화학공학소재연구정보센터
Journal of Chemical Physics, Vol.108, No.5, 1794-1803, 1998
Vibrational dephasing mechanisms in liquids and glasses: Vibrational echo experiments
Picosecond vibrational echo studies of the asymmetric stretching mode (2010 cm(-1)) of (acetylacetonato)dicarbonylrhodium(I) [Rh(CO)(2)acac] in liquid and glassy dibutyl phthalate (DBP) (3.5 K to 250 K) are reported and compared to previous measurements of a similar mode of tungsten hexacarbonyl [W(CO)(6)]. The Rh(CO)(2)acac pure dephasing shows a T-1 dependence on temperature at very low temperature with a change to an exponentially activated process (Delta E congruent to 400 cm(-1)) above similar to 20 K. There is no change in the functional form of the temperature dependence in passing from the glass to the liquid.

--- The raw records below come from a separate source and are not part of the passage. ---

(** One turn of the loop of [transcribe_worker]: the result of
    [model.transcribe], or its exception, is only printed, so a turn that
    gets a file just consumes it. *)
Definition worker_turn (w : t) : t :=
  match audio_queue (cap w) with
  | [] => w
  | _ :: rest => set_cap (set_audio_queue rest (cap w)) w
  end.

Fixpoint worker_loop (turns : nat) (w : t) : t :=
  if worker_guard (cap w) then
    match turns with
    | O => w
    | S k => worker_loop k (worker_turn w)
    end
  else set_cap (set_transcription_thread Finished (cap w)) w.

Definition transcribe_worker (turns : nat) (w : t) : t :=
  match transcription_thread (cap w) with
  | Running => worker_loop turns w
  | _ => w
  end.

Definition join_transcription (w : t) : t :=
  transcribe_worker (length (audio_queue (cap w))) w.

(** [stop] *)
Definition stop (w : t) : t :=
  let w1 := set_cap (stop_flush (cap w)) w in
  let w2 := set_cap (join_recording vad_is_speech (cap w1)) w1 in
  join_transcription w2.

End Backend.

End VADLiveTranscriber.

(** ** [whisper_live.py]: class [LiveTranscriber] *)

Module LiveTranscriber.

(** [float(z)] of a Python [int]. *)
Definition py_float (z : Z) : float :=
  if (z <? 0)%Z then PrimFloat.opp (PrimFloat.of_uint63 (Uint63.of_Z (- z)))
  else PrimFloat.of_uint63 (Uint63.of_Z z).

It is proposed that the T-1 dependence arises from coupling of the vibration to the glass's tunneling two level systems. The activated process arises from coupling of the high-frequency CO stretch to the 405 cm(-1) Rh-C stretch. Excitation of the Rh-C stretch produces changes in the back donation of electron density from the rhodium d(pi) orbital to the CO pi* antibonding orbital, shifting the CO. stretching transition frequency and causing dephasing. In contrast, W(CO)(6) displays a T-2 dependence below T-g in DBP and two ether solvents. Above T-g, there is a distinct change in the functional form of the temperature dependence. In 2-methylpentane, a Vogel-Tammann-Fulcher-type temperature dependence is observed above T-g. It is proposed that the triple degeneracy of the T-1a mode of W(CO)(6) is broken in the glassy and liquid solvents. The closely spaced levels that result give rise to unique dephasing mechanisms not available in the nondegenerate Rh(CO)(2)acac system.